▶ [ASSIGNMENT]: From the entries that follow, gather each line holding the word "postgresql".

***** SOURCE DATA

Lemma NoDup_show_tables db : NoDup (show_tables db).
Proof. apply NoDup_fst_map_to_list. Qed.

(** SHOW TABLES of two sources with the same table names. *)
Lemma show_tables_dom db db' :
  dom (relations db) = dom (relations db') → show_tables db ≡ₚ show_tables db'.
Proof.
  intros Hdom. apply NoDup_Permutation; [apply NoDup_show_tables..|].
  intros t. by rewrite !elem_of_show_tables, <-!elem_of_dom, Hdom.
Qed.

(** The probes on a usable and on an aborted transaction. *)
Lemma query_usable {A} (q : database → option A) (c : connection) a :
  aborted c = false → q (working c) = Some a → query q c = (Some a, c).
Proof. unfold query. by intros -> ->. Qed.

Lemma table_exists_usable (c : connection) t :
  aborted c = false → Migrate.table_exists c t = exists_in_tables (working c) t.
Proof. unfold Migrate.table_exists, query. by intros ->. Qed.

Lemma table_exists_aborted (c : connection) t :
  aborted c = true → Migrate.table_exists c t = false.
Proof. unfold Migrate.table_exists, query. by intros ->. Qed.

Lemma table_exists_true (c : connection) t :
  Migrate.table_exists c t = true →
  aborted c = false ∧ exists_in_tables (working c) t = true.
Proof. unfold Migrate.table_exists, query. by destruct (aborted c). Qed.

Lemma verify_table_exists_usable (c : connection) t :
  aborted c = false →
  Verify.table_exists c t Verify.postgresql = exists_in_tables (working c) t.
Proof. unfold Verify.table_exists, Verify.fetch, query. by intros ->. Qed.

Lemma verify_table_exists_aborted (c : connection) t :
  aborted c = true → Verify.table_exists c t Verify.postgresql = false.
Proof. unfold Verify.table_exists, Verify.fetch, query. by intros ->. Qed.

Lemma verify_table_exists_mysql (c : connection) t :
  Verify.table_exists c t Verify.mysql = exists_in_tables (working c) t.
Proof.
  unfold Verify.table_exists, Verify.fetch. simpl.
  by destruct (exists_in_tables (working c) t).
Qed.

Lemma migrate_valid_table_true cfg pg t :
  Migrate.valid_table cfg pg t = true ↔
    (t ∉ skip_tables cfg) ∧ Migrate.is_view pg t = false
    ∧ Migrate.table_exists pg t = true.
Proof.
  unfold Migrate.valid_table. case_bool_decide as Hskip.
  - split; [done|tauto].
  - destruct (Migrate.is_view pg t), (Migrate.table_exists pg t); simpl;
      intuition congruence.
Qed.

Lemma verify_valid_table_true cfg pg t :
  Verify.valid_table cfg pg t = true ↔
    (t ∉ skip_tables cfg) ∧ Verify.is_view pg t = false.
Proof.
  unfold Verify.valid_table. case_bool_decide as Hskip.
  - split; [done|tauto].
  - destruct (Verify.is_view pg t); intuition congruence.
Qed.
(** [combinations(xs, 2)] yields the pairs [(a, b)] with [a] before [b]. *)
Lemma combinations2_In {A : Type} (xs : list A) (a b : A) :
  In (a, b) (combinations2 xs) <->
  exists l1 l2 l3, xs = l1 ++ a :: l2 ++ b :: l3.
Proof.
  induction xs as [|x xs IH]; simpl.
  - split; [intros [] | intros (l1 & l2 & l3 & E)].
    destruct l1; discriminate.
  - rewrite in_app_iff, in_map_iff, IH. split.
    + intros [(y & E & Hy)|(l1 & l2 & l3 & ->)].
      * injection E as <- <-. apply in_split in Hy. destruct Hy as (l2 & l3 & ->).
        now exists [], l2, l3.
      * now exists (x :: l1), l2, l3.
    + intros (l1 & l2 & l3 & E). destruct l1 as [|z l1]; simpl in E.
      * injection E as <- ->. left. exists b. split; [reflexivity|].
        apply in_or_app. right. now left.
      * injection E as <- ->. right. now exists l1, l2, l3.
Qed.

Lemma combinations2_nil {A : Type} (xs : list A) :
  combinations2 xs = [] <-> length xs < 2.
Proof.
  destruct xs as [|x [|y xs]]; simpl.
  - split; [lia | reflexivity].
  - split; [lia | reflexivity].
  - split; [discriminate | lia].
Qed.

Section DiameterFacts.
Context {Node : Type} `{Hashable Node}.
Implicit Types (g : Graph Node).

(** X14.  [diameter] raises ([max] of an empty sequence) on a graph with
    fewer than two nodes.  Otherwise it returns the greatest
    [distance(a, b)] over the pairs of keys with [a] before [b] in the
    mapping (the opposite direction is not looked at); the value is
    attained by such a pair and lies between -1 and the number of
    nodes. *)
Theorem diameter_spec g :
  (length (nodes g) < 2 -> diameter g = inl ValueError) /\
  (2 <= length (nodes g) ->
   exists d, diameter g = inr d /\
     (exists a b l1 l2 l3,
         nodes g = l1 ++ a :: l2 ++ b :: l3 /\ distance g a b = d) /\
     (forall a b l1 l2 l3,
         nodes g = l1 ++ a :: l2 ++ b :: l3 -> (distance g a b <= d)%Z) /\
     (-1 <= d <= Z.of_nat (length (nodes g)))%Z).
Proof.
  unfold diameter. split.
  - intros Hlt. apply combinations2_nil in Hlt. now rewrite Hlt.
  - intros Hge.
    assert (Hne : map (fun p => distance g (fst p) (snd p)) (combinations2 (nodes g)) <> []).
    { intros E. apply map_eq_nil in E. apply combinations2_nil in E. lia. }
    destruct (py_max_spec_Z _ Hne) as (d & Hd & Hin & Hmax).
    exists d. split; [exact Hd|].
    apply in_map_iff in Hin. destruct Hin as ([a b] & Hab & Hin). simpl in Hab.
    split; [|split].
    + apply combinations2_In in Hin. destruct Hin as (l1 & l2 & l3 & E).
      now exists a, b, l1, l2, l3.
    + intros a' b' l1 l2 l3 E. apply Hmax.
      apply in_map_iff. exists (a', b'). split; [reflexivity|].
      apply combinations2_In. now exists l1, l2, l3.
    + subst d. unfold distance.
      destruct (depth_first_search g a b) as [p|] eqn:E; [|lia].
      apply depth_first_search_path in E. destruct E as (_ & _ & _ & Hlen). lia.
Qed.
(* ===== verification/Env.v ===== *)
(** Env: the file interfaces of include/leveldb/env.h that the log and the tables write to and read from.

    The interfaces are abstract classes; what an implementation may do is modelled by an oracle, a list that decides
    the next calls: [None] is a call that succeeds, an error carries its message and, for a write, the number of bytes
    that reached the file before it. An exhausted oracle succeeds. The theorems quantify over the oracle, or take the
    empty one for a device without faults. *)

From S2P Require Import Prelude Coding Status.

(** * Sequential writing *)

Record WritableFile := MkWritableFile {
  wf_contents : slice;
  wf_faults : list (option (nat * slice));
}.

Definition WritableFile_Append (data : slice) (f : WritableFile) : Status * WritableFile :=
  match wf_faults f with
  | Some (n, msg) :: fs => (IOError msg [], MkWritableFile (wf_contents f ++ take n data) fs)
  | None :: fs => (OK, MkWritableFile (wf_contents f ++ data) fs)
  | [] => (OK, MkWritableFile (wf_contents f ++ data) [])
  end.

Definition WritableFile_Flush (f : WritableFile) : Status * WritableFile :=
  match wf_faults f with
  | Some (_, msg) :: fs => (IOError msg [], MkWritableFile (wf_contents f) fs)
  | None :: fs => (OK, MkWritableFile (wf_contents f) fs)
  | [] => (OK, f)
  end.

(** [Sync] changes no bytes that a later reader of the same contents sees; it takes its turn in the sequence of faults. *)
Definition WritableFile_Sync (f : WritableFile) : Status * WritableFile := WritableFile_Flush f.

(** * Sequential reading *)

(** The bytes not yet read. *)
Record SequentialFile := MkSequentialFile {
  sf_rest : slice;
  sf_faults : list (option slice);
}.

(** The bytes read, the status and the advanced file. *)
Definition SequentialFile_Read (n : Z) (f : SequentialFile) : slice * Status * SequentialFile :=
  match sf_faults f with
  | Some msg :: fs => ([], IOError msg [], MkSequentialFile (sf_rest f) fs)
  | None :: fs => (take (Z.to_nat n) (sf_rest f), OK, MkSequentialFile (drop (Z.to_nat n) (sf_rest f)) fs)
  | [] => (take (Z.to_nat n) (sf_rest f), OK, MkSequentialFile (drop (Z.to_nat n) (sf_rest f)) [])
  end.

Definition SequentialFile_Skip (n : Z) (f : SequentialFile) : Status * SequentialFile :=
  match sf_faults f with
  | Some msg :: fs => (IOError msg [], MkSequentialFile (sf_rest f) fs)
  | None :: fs => (OK, MkSequentialFile (drop (Z.to_nat n) (sf_rest f)) fs)
  | [] => (OK, MkSequentialFile (drop (Z.to_nat n) (sf_rest f)) [])
  end.

(** * Reading at an offset *)

(** The status, the data read, and whether it is in the caller's scratch space or elsewhere in memory. *)
Record RandomAccessFile := MkRandomAccessFile { raf_Read : Z -> Z -> Status * slice * bool }.

(** A file without faults. *)
Definition raf_of (contents : slice) (in_scratch : bool) : RandomAccessFile :=
  MkRandomAccessFile (fun offset n =>
    (OK, take (Z.to_nat (Z.min n (slen contents))) (drop (Z.to_nat (Z.min offset (slen contents))) contents), in_scratch)).
(* ===== verification/FilterBlock.v ===== *)
(** FilterBlock: the filter block of a table, table/filter_block.cc, over any filter policy.

    One filter covers the keys of the data blocks that start in one 2 KiB range of file offsets. *)

From Stdlib Require Import Strings.Byte.
From S2P Require Import Prelude Coding FilterPolicy.

Definition kFilterBaseLg : Z := 11.
Definition kFilterBase : Z := Z.shiftl 1 kFilterBaseLg.

Record FilterBlockBuilder := MkFilterBlockBuilder {
  keys_ : slice;
  start_ : list Z;
  result_ : slice;
  tmp_keys_ : list slice;
  filter_offsets_ : list Z;
}.

(** [offset_] is an index into [data_]; [None] is the null pointer of a block that is too short. *)
Record FilterBlockReader := MkFilterBlockReader {
  data_ : option slice;
  offset_ : Z;
  num_ : Z;
  base_lg_ : Z;
}.

Section FilterBlock.
Context (policy : FilterPolicy).

Definition NewFilterBlockBuilder : FilterBlockBuilder := MkFilterBlockBuilder [] [] [] [] [].

Definition GenerateFilter (b : FilterBlockBuilder) : FilterBlockBuilder :=
  let num_keys := length (start_ b) in
  if Nat.eqb num_keys 0 then
    MkFilterBlockBuilder (keys_ b) (start_ b) (result_ b) (tmp_keys_ b) (filter_offsets_ b ++ [u32 (slen (result_ b))])
  else
    let start := start_ b ++ [slen (keys_ b)] in
    let tmp_keys :=
      map (fun i =>
        let base := drop (Z.to_nat (nth i start 0)) (keys_ b) in
        let length := nth (i + 1) start 0 - nth i start 0 in
        take (Z.to_nat length) base) (seq 0 num_keys) in
    let filter_offsets := filter_offsets_ b ++ [u32 (slen (result_ b))] in
    let result := CreateFilter policy tmp_keys (result_ b) in
    MkFilterBlockBuilder [] [] result [] filter_offsets.

(** The loop of [StartBlock]: every iteration adds an offset, so [fuel] = the index of the filter is enough. *)
Fixpoint StartBlock_loop (fuel : nat) (filter_index : Z) (b : FilterBlockBuilder) : FilterBlockBuilder :=
  match fuel with
  | O => b
  | S fuel =>
      if Z.of_nat (length (filter_offsets_ b)) <? filter_index
      then StartBlock_loop fuel filter_index (GenerateFilter b) else b
  end.

Definition StartBlock (block_offset : Z) (b : FilterBlockBuilder) : FilterBlockBuilder :=
  let filter_index := block_offset / kFilterBase in
  StartBlock_loop (Z.to_nat filter_index) filter_index b.

Definition AddKey (key : slice) (b : FilterBlockBuilder) : FilterBlockBuilder :=
  MkFilterBlockBuilder (keys_ b ++ key) (start_ b ++ [slen (keys_ b)]) (result_ b) (tmp_keys_ b) (filter_offsets_ b).

Definition Finish (b : FilterBlockBuilder) : slice * FilterBlockBuilder :=
  let b := if negb (Nat.eqb (length (start_ b)) 0) then GenerateFilter b else b in
  let array_offset := u32 (slen (result_ b)) in
  let result := foldl (fun r o => PutFixed32 r o) (result_ b) (filter_offsets_ b) in
  let result := PutFixed32 result array_offset in
  let result := result ++ [of_uval kFilterBaseLg] in
  (result, MkFilterBlockBuilder (keys_ b) (start_ b) result (tmp_keys_ b) (filter_offsets_ b)).

(** [base_lg_] is a [char] widened to [size_t]. *)
Definition NewFilterBlockReader (contents : slice) : FilterBlockReader :=
  let n := slen contents in
  if n <? 5 then MkFilterBlockReader None 0 0 0
  else
    let base_lg := u64 (sval (nth (Z.to_nat (n - 1)) contents Byte.x00)) in
    let last_word := DecodeFixed32 (drop (Z.to_nat (n - 5)) contents) in
    if n - 5 <? last_word then MkFilterBlockReader None 0 0 base_lg
    else MkFilterBlockReader (Some contents) last_word ((n - 5 - last_word) / 4) base_lg.
(* ===== verification/SkipList.v ===== *)
(** SkipList: the skip list of db/skiplist.h, at the level of its nodes and pointers.

    A pointer is the index of a node in the order of allocation, [None] is the null pointer, and the head is node 0.
    An access outside the array of a node, or through a pointer that is not a node, has no result: the operations
    return [None] then, as they do when the fuel of a loop is spent, and the theorems show that neither happens.
    The keys are any type with a comparison. *)

From stdpp Require Import relations.
From S2P Require Import Prelude Random.

Abbreviation ptr := (option nat).

Definition kMaxHeight : nat := 12.

Section SkipList.
Context {Key : Type} (zero : Key) (compare_ : Key -> Key -> Z).

(** The array [next_] has as many entries as the node's height. *)
Record Node := MkNode { node_key : Key; next_ : list ptr }.

Record SkipList := MkSkipList {
  nodes : list Node;
  max_height_ : nat;
  rnd_ : Z;
}.

Definition head_ : nat := 0.

Definition Node_Next (ns : list Node) (x n : nat) : option ptr := nd ← ns !! x; next_ nd !! n.

Definition Node_SetNext (ns : list Node) (x n : nat) (p : ptr) : option (list Node) :=
  nd ← ns !! x;
  if (n <? length (next_ nd))%nat then Some (<[x := MkNode (node_key nd) (<[n := p]> (next_ nd))]> ns) else None.

(** The new node is the last one; its pointers are set before they are read. *)
Definition NewNode (key : Key) (height : nat) (ns : list Node) : nat * list Node :=
  (length ns, ns ++ [MkNode key (repeat None height)]).

Definition NewSkipList : SkipList :=
  let '(_, ns) := NewNode zero kMaxHeight [] in
  MkSkipList ns 1 (NewRandom 0xdeadbeef).

(** The loop of [RandomHeight]; it ends at [kMaxHeight]. *)
Fixpoint RandomHeight_loop (fuel height : nat) (rnd : Z) : nat * Z :=
  match fuel with
  | O => (height, rnd)
  | S fuel =>
      if (height <? kMaxHeight)%nat then
        let '(b, rnd) := Random_OneIn 4 rnd in
        if b then RandomHeight_loop fuel (S height) rnd else (height, rnd)
      else (height, rnd)
  end.

Definition RandomHeight (rnd : Z) : nat * Z := RandomHeight_loop kMaxHeight 1 rnd.

Definition KeyIsAfterNode (ns : list Node) (key : Key) (n : ptr) : option bool :=
  match n with
  | None => Some false
  | Some n => nd ← ns !! n; Some (compare_ (node_key nd) key <? 0)
  end.

Definition Equal (a b : Key) : bool := compare_ a b =? 0.

(** The loop of [FindGreaterOrEqual]; [prev] is [None] for a null [prev], and its array entries are [None] while they
    are not initialised. *)
Fixpoint FindGreaterOrEqual_loop (fuel : nat) (ns : list Node) (key : Key) (x level : nat) (prev : option (list ptr)) :
    option (ptr * option (list ptr)) :=
  match fuel with
  | O => None
  | S fuel =>
      next ← Node_Next ns x level;
      after ← KeyIsAfterNode ns key next;
      if (after : bool) then
        n ← next;
        FindGreaterOrEqual_loop fuel ns key n level prev
      else
        let prev := (fun p => <[level := Some x]> p) <$> prev in
        match level with
        | O => Some (next, prev)
        | S level => FindGreaterOrEqual_loop fuel ns key x level prev
        end
  end.

(** A search visits every node at most once on each level. *)
Definition search_fuel (ns : list Node) : nat := kMaxHeight * length ns.

Definition FindGreaterOrEqual (l : SkipList) (key : Key) (prev : option (list ptr)) : option (ptr * option (list ptr)) :=
  FindGreaterOrEqual_loop (search_fuel (nodes l)) (nodes l) key head_ (max_height_ l - 1) prev.
Lemma memtable_iterator_sorted_witness :
  exists m ids, add_all BytewiseComparator sample_entries NewMemTable = Some m /\ length ids = 4%nat /\
    MemTableIterator_SeekToFirst m = Some (ids !! 0%nat).
Proof.
  destruct sample_entries_ok as [H1 H2].
  destruct (memtable_iterator_sorted BytewiseComparator sample_entries H1 H2) as (m & ids & sorted & E & _ & Hl & _ & Hf & _).
  exists m, ids. split; [exact E|]. split; [exact Hl|exact Hf].
Defined.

**********

▶ [YOUR RESPONSE]:
  Verify.table_exists c t Verify.postgresql = exists_in_tables (working c) t.
  aborted c = true → Verify.table_exists c t Verify.postgresql = false.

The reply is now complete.